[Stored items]

Record ClientNetworkConfig := mkNetwork {
  nc_connect_timeout : Z;
  nc_pool_max_idle_per_host : nat;
  nc_pool_idle_timeout : Z;
  nc_all_proxy : option rstr;
  nc_http_proxy : option rstr;
  nc_https_proxy : option rstr;
  nc_ca_info : option rstr;
  nc_ca_path : option rstr;
  nc_client_cert : option rstr;
  nc_client_key : option rstr;
  nc_dns_servers : list SocketAddr;
  nc_doh_servers : list rstr;
  nc_enable_ipv6 : bool;
  nc_multi_ip : bool;
}.

#[export] Instance ClientNetworkConfig_eq_dec : EqDecision ClientNetworkConfig.
Proof. solve_decision. Defined.

(** ** Names of levels and modes *)

Definition show_log_level (l : LogLevel) : rstr :=
  match l with
  | LogOff => str "off"
  | LogError => str "error"
  | LogWarn => str "warn"
  | LogInfo => str "info"
  | LogDebug => str "debug"
  | LogTrace => str "trace"
  end.

Definition parse_log_level (s : rstr) : result LogLevel rstr :=
  let lower := to_ascii_lowercase <$> s in
  if bool_decide (lower = str "off") then Ok LogOff
  else if bool_decide (lower = str "error") then Ok LogError
  else if bool_decide (lower = str "warn") || bool_decide (lower = str "warning") then Ok LogWarn
  else if bool_decide (lower = str "info") then Ok LogInfo
  else if bool_decide (lower = str "debug") then Ok LogDebug
  else if bool_decide (lower = str "trace") then Ok LogTrace
  else Err (str "invalid log level: '" ++ s ++ str "'; expected one of: off, error, warn, info, debug, trace").

(** The derived order of the levels. *)
Definition log_rank (l : LogLevel) : Z :=
  match l with LogOff => 0 | LogError => 1 | LogWarn => 2 | LogInfo => 3 | LogDebug => 4 | LogTrace => 5 end.

Definition log_enabled (l : LogLevel) (level : TracingLevel) : bool :=
  match level with
  | LevelError => log_rank LogError <=? log_rank l
  | LevelWarn => log_rank LogWarn <=? log_rank l
  | LevelInfo => log_rank LogInfo <=? log_rank l
  | LevelDebug => log_rank LogDebug <=? log_rank l
  | LevelTrace => log_rank LogTrace <=? log_rank l
  end.

(** [to_tracing_level_filter]; [None] is [LevelFilter::OFF]. *)
Definition to_tracing_level_filter (l : LogLevel) : option TracingLevel :=
  match l with
  | LogOff => None
  | LogError => Some LevelError
  | LogWarn => Some LevelWarn
  | LogInfo => Some LevelInfo
  | LogDebug => Some LevelDebug
  | LogTrace => Some LevelTrace
  end.

Definition show_scheduling_mode (m : RangeSchedulingMode) : rstr :=
  match m with Fixed => str "fixed" | Dynamic => str "dynamic" end.

Definition parse_scheduling_mode (s : rstr) : result RangeSchedulingMode rstr :=
  let lower := to_ascii_lowercase <$> s in
  if bool_decide (lower = str "fixed") then Ok Fixed
  else if bool_decide (lower = str "dynamic") then Ok Dynamic
  else Err (str "invalid range scheduling mode: '" ++ s ++ str "'; expected one of: fixed, dynamic").

(** ** Defaults *)

Definition secs (n : Z) : Z := n * nanos_per_sec.

Definition DEFAULT_HTTP_IDLE_POOL_MAX_PER_HOST : nat := 4.
Definition DEFAULT_HTTP_IDLE_POOL_TIMEOUT : Z := secs 30.
Definition DEFAULT_REQUEST_BATCH_SIZE : Z := 4 * 1024 * 1024.
Definition DEFAULT_DYNAMIC_MIN_SPLIT_SIZE : Z := 1024 * 1024.
Definition DEFAULT_DYNAMIC_MAX_REQUEST_SIZE : Z := 64 * 1024 * 1024.

Definition no_overrides : NetworkOverrides := mkOverrides None None None None None None None None None.

Definition DownloadSpec_new (url : rstr) : DownloadSpec :=
  mkSpec (mkStorage (64 * 1024 * 1024) Prealloc 64 true None (secs 5) 2)
         (mkRecovery Adaptive None (secs 15) (secs 5) (secs 5))
         (mkScheduling (1024 * 1024) DEFAULT_REQUEST_BATCH_SIZE Dynamic DEFAULT_DYNAMIC_MIN_SPLIT_SIZE
                       DEFAULT_DYNAMIC_MAX_REQUEST_SIZE (10 * 1024 * 1024) (256 * 1024))
         (mkRetryConfig 5 (secs 1) (secs 30) None)
         url None None ∅ 4 no_overrides (secs 60) None 0.

Definition ClientNetworkConfig_default : ClientNetworkConfig :=
  mkNetwork (secs 30) DEFAULT_HTTP_IDLE_POOL_MAX_PER_HOST DEFAULT_HTTP_IDLE_POOL_TIMEOUT
            None None None None None None None [] [] true false.

Definition effective_dynamic_max_request_size (piece_size configured : Z) : Z := Z.max configured (Z.max piece_size 1).

(** ** Validation *)

Definition require_nonzero (field : string) (value : Z) : result unit DownloadError :=
  if value =? 0 then Err (InvalidConfig (str field ++ str " must be >= 1")) else Ok tt.

(** The first error of a sequence of checks. *)
Fixpoint first_error (checks : list (result unit DownloadError)) : result unit DownloadError :=
  match checks with
  | [] => Ok tt
  | Err e :: _ => Err e
  | Ok _ :: checks => first_error checks
  end.

Definition refuse_if (c : bool) (message : rstr) : result unit DownloadError :=
  if c then Err (InvalidConfig message) else Ok tt.

Definition duration_in_day (name : string) (value : Z) : result unit DownloadError :=
  refuse_if ((value =? 0) || (secs 86400 <? value)) (str name ++ str " must be > 0 and <= 86400 seconds").

Definition blank (s : rstr) : bool := bool_decide (trim s = []).

Definition proxy_not_blank (label : string) (value : option rstr) : result unit DownloadError :=
  match value with
  | Some value => refuse_if (blank value) (str label ++ str " cannot be empty")
  | None => Ok tt
  end.

Definition checksum_value (c : Checksum) : rstr := match c with Sha256 v | Sha1 v | Md5 v | Sha512 v => v end.

(** [now_plus timeout]: [Instant::now().checked_add(timeout)] is there. *)
Definition validate (now_plus : Z -> bool) (spec : DownloadSpec) : result unit DownloadError :=
  first_error [
    match cf_low_speed_limit (ds_recovery spec) with Some limit => require_nonzero "low_speed_limit" limit | None => Ok tt end;
    duration_in_day "low_speed_duration" (cf_low_speed_duration (ds_recovery spec));
    duration_in_day "slow_start_grace" (cf_slow_start_grace (ds_recovery spec));
    duration_in_day "slow_sample_window" (cf_slow_sample_window (ds_recovery spec));
    refuse_if (cf_control_save_interval (ds_storage spec) =? 0) (str "control_save_interval must be > 0 seconds");
    refuse_if match ds_request_headers_timeout spec with Some timeout => (timeout =? 0) || negb (now_plus timeout) | None => false end
              (str "request_headers_timeout must be positive and representable as a deadline");
    refuse_if (blank (ds_url spec)) (str "url cannot be empty");
    proxy_not_blank "all_proxy" (ov_all_proxy (ds_overrides spec));
    proxy_not_blank "http_proxy" (ov_http_proxy (ds_overrides spec));
    proxy_not_blank "https_proxy" (ov_https_proxy (ds_overrides spec));
    require_nonzero "max_connections" (ds_max_connections spec);
    require_nonzero "memory_budget" (cf_memory_budget (ds_storage spec));
    require_nonzero "channel_buffer" (cf_channel_buffer (ds_storage spec));
    require_nonzero "piece_size" (cf_piece_size (ds_scheduling spec));
    require_nonzero "min_split_size" (cf_min_split_size (ds_scheduling spec));
    require_nonzero "min_segment_size" (cf_min_segment_size (ds_scheduling spec));
    require_nonzero "dynamic_min_split_size" (cf_dynamic_min_split_size (ds_scheduling spec));
    require_nonzero "dynamic_max_request_size" (cf_dynamic_max_request_size (ds_scheduling spec));
    require_nonzero "autosave_sync_every" (cf_autosave_sync_every (ds_storage spec));
    refuse_if (rc_max_delay (ds_retry spec) <? rc_base_delay (ds_retry spec)) (str "retry_base_delay cannot exceed retry_max_delay");
    match cf_checksum (ds_storage spec) with
    | Some checksum => refuse_if (blank (checksum_value checksum)) (str "checksum value cannot be empty")
    | None => Ok tt
    end].

(** ** Network settings *)

Definition get_connect_timeout (spec : DownloadSpec) : Z := default (secs 30) (ov_connect_timeout (ds_overrides spec)).

Definition get_pool_max_idle_per_host (spec : DownloadSpec) : nat :=
  from_option fst DEFAULT_HTTP_IDLE_POOL_MAX_PER_HOST (ov_idle_pool (ds_overrides spec)).

Definition get_pool_idle_timeout (spec : DownloadSpec) : Z :=
  from_option snd DEFAULT_HTTP_IDLE_POOL_TIMEOUT (ov_idle_pool (ds_overrides spec)).

Definition has_proxy_override (spec : DownloadSpec) : bool :=
  bool_decide (is_Some (ov_all_proxy (ds_overrides spec))) || bool_decide (is_Some (ov_http_proxy (ds_overrides spec))) ||
  bool_decide (is_Some (ov_https_proxy (ds_overrides spec))).

(** [if let Some(x) = new { target = Some(x) }] *)
Definition override {A} (new old : option A) : option A := match new with Some x => Some x | None => old end.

• [WHAT IS BEING ASKED] For every line of the data above that contains "LogDebug", copy that line.

• [RESPONSE TO THIS EXERCISE]
  | LogDebug => str "debug"
  else if bool_decide (lower = str "debug") then Ok LogDebug
  match l with LogOff => 0 | LogError => 1 | LogWarn => 2 | LogInfo => 3 | LogDebug => 4 | LogTrace => 5 end.
  | LevelDebug => log_rank LogDebug <=? log_rank l
  | LogDebug => Some LevelDebug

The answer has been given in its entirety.